Levitee Labs paid $350,000 last year to purchase the clinics from ACT Medical Centres Inc., according to a company news release.
“With innovation and our patient-centric approach, we expect to make a meaningful impact and improve services to the Alberta communities where these clinics are located,” then-chief executive officer Pouya Farmand says in a release dated July 29, 2021. Mr. Farmand, who was replaced as CEO in February, did not respond to requests for comment.
Three executives listed on the company’s website told The Globe they resigned from their positions earlier this year because of new opportunities or because of changes in operations.
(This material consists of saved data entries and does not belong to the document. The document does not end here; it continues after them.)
(* ===== verification/MigrationCrash.v ===== *)
(** The migration, interrupted anywhere.

    Whatever system calls fail, wherever the process dies and whatever a power
    failure then takes, the old directory is untouched and the canonical one is
    either as it was or a whole copy; a new identity is allowed only where there
    is none; and the next undisturbed start completes what was begun. *)
From S2P Require Import Prelude External Ids Identity Store UnixFs MigrateFs Utf8 Migration MigrationFacts.

(** * Calls that succeeded *)

(** A call that stores what it is given. *)
Definition honest (c : Call) : Prop := match c with CLies _ => False | _ => True end.

(** The same directory, calls aside. *)
Record same (b b' : Base) : Prop := {
  s_entries : bs_entries b' = bs_entries b;
  s_mode : bs_mode b' = bs_mode b;
  s_before : bs_before b' = bs_before b;
  s_umask : bs_umask b' = bs_umask b }.

Lemma same_next b : same b (next_call b).2.
Proof. unfold next_call. by destruct (bs_calls b). Qed.

Lemma perform_ok {A} (act : option bytes -> Base -> result IoError A * Base) part b a b' :
  perform act part b = (Finished (Ok a), b') ->
  exists lie b1, same b b1 /\ act lie b1 = (Ok a, b') /\ (Forall honest (bs_calls b) -> lie = None).
Proof.
  unfold perform. pose proof (same_next b) as Hs. destruct (next_call b) as [c b1] eqn:Hn. simpl in Hs.
  destruct c as [|denied n|d|n]; [| |destruct (act (Some d) b1) as [r b2] eqn:Ha|done].
  - destruct (act None b1) as [r b2] eqn:Ha. intros [= -> ->]. by exists None, b1.
  - by intros [= ?].
  - intros [= -> ->]. exists (Some d), b1. split_and!; [done..|]. intros Hh. unfold next_call in Hn.
    destruct (bs_calls b) as [|c l]; simplify_eq. by inversion Hh.
Qed.

Lemma inquire_ok {A} (f : Base -> result IoError A) b a b' :
  inquire f b = (Finished (Ok a), b') -> same b b' /\ f b' = Ok a.
Proof. intros (lie & b1 & Hs & [= Hf <-] & _)%perform_ok. done. Qed.

Lemma modify_ok f part b b' : modify f part b = (Finished (Ok tt), b') ->
  exists lie b1 m, same b b1 /\ f lie b1 = Ok m /\ b' = with_entries b1 m /\ (Forall honest (bs_calls b) -> lie = None).
Proof.
  intros (lie & b1 & Hs & Ha & Hl)%perform_ok. destruct (f lie b1) as [m|e] eqn:Hf; [|done].
  injection Ha as <-. by exists lie, b1, m.
Qed.

Lemma try_io_ok {A B} (c : IO (result IoError A)) f (k : A -> IO (result MigrationError B)) b x b' :
  try_io c f k b = (Finished (Ok x), b') -> exists a b1, c b = (Finished (Ok a), b1) /\ k a b1 = (Finished (Ok x), b').
Proof.
  unfold try_io, mbind, io_bind. destruct (c b) as [[[a|e]|] b1]; [eauto|by intros [= ?]|by intros [= ?]].
Qed.

Lemma try_m_ok {A B} (c : IO (result MigrationError A)) (k : A -> IO (result MigrationError B)) b x b' :
  try_m c k b = (Finished (Ok x), b') -> exists a b1, c b = (Finished (Ok a), b1) /\ k a b1 = (Finished (Ok x), b').
Proof.
  unfold try_m, mbind, io_bind. destruct (c b) as [[[a|e]|] b1]; [eauto|by intros [= ?]|by intros [= ?]].
Qed.

(** A change of a directory that is not a link. *)
Lemma in_dir_plain f part dir b b' d : (bs_entries b !! dir) = Some (EDir d) ->
  modify (fun lie b => in_dir b dir (f lie b)) part b = (Finished (Ok tt), b') ->
  exists lie b1 d', same b b1 /\ f lie b1 d = Ok d' /\ bs_entries b' = <[dir := EDir d']> (bs_entries b) /\
    bs_umask b' = bs_umask b /\ (Forall honest (bs_calls b) -> lie = None).
Proof.
  intros Hd (lie & b1 & m & Hs & Hm & -> & Hl)%modify_ok. exists lie, b1.
  apply in_dir_ok in Hm as (e & d0 & d' & He & Hd0 & Hf & ->). apply entry_at_ok in He.
  apply dir_at_entry in Hd0 as (e1 & He1 & Hfo & _). rewrite (s_entries _ _ Hs) in He, He1. simplify_eq/=.
  exists d'. split_and!; [done..| |by apply s_umask|done]. by rewrite (s_entries _ _ Hs).
Qed.
(* ===== verification/Transfers.v ===== *)
(** The file-transfer manager.

    [capabilities/files/src/lib.rs]: every transfer this device takes part in.
    [Manager] has the fields of [TransferManager] that its operations change or
    ask: the transfer records, the control channels, the download directory (a
    [Sink] directory), the host's answers, and the clock.  A handler runs in one
    step.  The tasks the source spawns ([await_approval], [dial_and_run] and the
    run of a stream) wait for people, peers and disks, so each is a [Task] that
    moves through the source's suspension points, one [task_step] at a time, with
    anything else happening in between.  [mg_log] is what the manager told its
    peers and asked the human. *)
From S2P Require Import Prelude External Ids Framing Filename Transfer Stream UnixFs Sink.

(** * Messages of [files_v1.proto] *)

Record FileOffer := {
  fo_transfer_id : bytes;
  fo_filename : str;
  fo_size_bytes : N;
  fo_mime_type : str;
  fo_sha256 : bytes
}.

(** Reasons are numbers on the wire. *)
Inductive FileBody :=
| BOffer (o : FileOffer)
| BAccept (id challenge : bytes)
| BReady (id challenge : bytes)
| BReject (id : bytes) (reason : Z)
| BCancel (id : bytes) (reason : Z)
| BComplete (id : bytes)
| BFailed (id : bytes) (reason : Z).

Record FileControl := { fc_body : option FileBody }.

Record DataStreamAuth := { da_protocol_version : N; da_transfer_id : bytes; da_mac : bytes }.

(** * Configuration, records and the manager *)

Inductive StreamRole := Acceptor | Dialer.

#[export] Instance StreamRole_eq_dec : EqDecision StreamRole.
Proof. solve_decision. Defined.

Record FilesConfig := { cf_max_file_bytes : N; cf_accept_timeout : N; cf_stream_open_timeout : N }.

Definition with_destination : FilesConfig :=
  {| cf_max_file_bytes := DEFAULT_MAX_FILE_BYTES; cf_accept_timeout := ACCEPT_TIMEOUT;
     cf_stream_open_timeout := STREAM_OPEN_TIMEOUT |}.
Six other executives and directors of the company did not respond to requests seeking comment. That includes current CEO David Bentil, whose appointment was announced in a June company news release, who did not return multiple calls and e-mails.
AHS spokesperson Kerry Williamson said in a statement that owners of the private for-profit clinic did not notify the agency of the closings or submit proposals related to operations. He said they are working with affected clients to “ensure they get the care and support they need.” AHS declined to comment on requests of support from Dr. Wilkinson, who is not the owner.
Mohammed Mosli, a former medical officer with Alberta Health Services, was named Levitee’s chief people officer last October and worked in their Red Deer clinic. Dr. Mosli said he resigned from the company in February over issues with the management of the business. He then took ownership over the Red Deer location in April, rebranding it as the Care Gateway Medical Clinic.
In Calgary, signs were taped on the outside of the Levitee clinic in June, saying the pharmacy was “closed effective immediately” and that patients could have their prescriptions transferred.
Monty Ghosh, an addictions physician who serves patients accessing opioid dependency treatment in public clinics, said a woman in Grande Prairie learned of her local Levitee clinic, and its pharmacy, closing after seeing similar signs. She was connected to Dr. Ghosh the day her suboxone prescription needed a refill.
For others, the timing might not be right: Dr. Ghosh said patients who go longer periods of time without treatment could return to street drug use where the risk of overdose is extraordinarily high. Members of this vulnerable community might also be unaware of where to access similar programs or uncomfortable going elsewhere having developed trusted relationships at their current clinic.
Dr. Ghosh said the problem with private clinics is that profit can sometimes come before people. He said a current lack of prescribers has increased reliance on private companies, and that the public sector must be expanded to prevent a similar situation from occurring again.
“There is profiteering off of the drug poisoning crisis,” he said. “It’s not done through a lens of compassion.”